(Dataset items)
(* ===== verification/WorkerPool.v ===== *)
(** * The worker pool

    The threads of the pool claim an id in the batch with an atomic counter, read
    the parameters of the batch, go through the blocks of their id and signal
    completion ([uvm_kthread_worker_fn] and [dispatch_start_inner],
    [uvm_gpu_replayable_faults_parallel.c], lines 898-1055, 1376-1450 and
    1683-1731).  A thread that is done goes back to the wait, which lets it
    through as long as the batch is marked ready, so threads keep claiming ids
    after the last one that has work, and a thread may still have a claim of an
    earlier dispatch when the next one starts. *)

From S2P Require Import Prelude FaultTypes Service Schedule.

Local Open Scope Z_scope.

(** ** Threads *)

(** The loop a thread is in, with its local variables: over the blocks of its id,
    or over the cursor up to the number of blocks it has read. *)
Inductive loop_t : Type :=
| Items (items : list nat)
| Cursor (num_items : nat).

(** A thread waits for a batch, has claimed an id, is in its loop, or services a
    block in it. *)
Inductive worker_t : Type :=
| Idle
| Claimed (my_batch_id : Z)
| Looping (l : loop_t)
| Busy (item : nat) (l : loop_t).

#[export] Instance loop_eq_dec : EqDecision loop_t.
Proof. solve_decision. Defined.
#[export] Instance worker_eq_dec : EqDecision worker_t.
Proof. solve_decision. Defined.

Inductive worker_event : Type :=
| Claims
| Services (item : nat)
| Leaves.

Record pool_t : Type := mk_pool {
  pool_workers : list worker_t;
  batch_worker_counter : Z;
  batch_items : list (list nat);
  batch_num_groups : nat;
  dynamic_active : bool;
  work_cursor : nat;
  items_remaining : Z;
  all_done : bool;
  pool_log : list (nat * worker_event);
}.

#[export] Instance pool_eta : Eta pool_t := fun p =>
  mk_pool (pool_workers p) (batch_worker_counter p) (batch_items p) (batch_num_groups p) (dynamic_active p)
    (work_cursor p) (items_remaining p) (all_done p) (pool_log p).

(** The blocks serviced and the ids claimed since the batch was started. *)
Definition service_of (e : nat * worker_event) : option nat :=
  match e.2 with Services i => Some i | _ => None end.
Definition serviced (p : pool_t) : list nat := omap service_of (pool_log p).
Definition claims (p : pool_t) : nat :=
  sum_list_with (fun e => match e.2 with Claims => 1%nat | _ => 0%nat end) (pool_log p).

(** [dispatch_start_inner]: the parameters of the batch are set and the counters
    reset; the threads are wherever they are.  [items] has the blocks of each of
    the [batch_num_active] ids. *)
Definition start_pool (dynamic : bool) (num_items : nat) (items : list (list nat)) (threads : list worker_t) : pool_t :=
  mk_pool threads 0 items num_items dynamic 0 (Z.of_nat num_items) false [].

◆ Description of the task: Search the entries for "bool" and show every line that has it.

◆ Task output:
  dynamic_active : bool;
  all_done : bool;
Definition start_pool (dynamic : bool) (num_items : nat) (items : list (list nat)) (threads : list worker_t) : pool_t :=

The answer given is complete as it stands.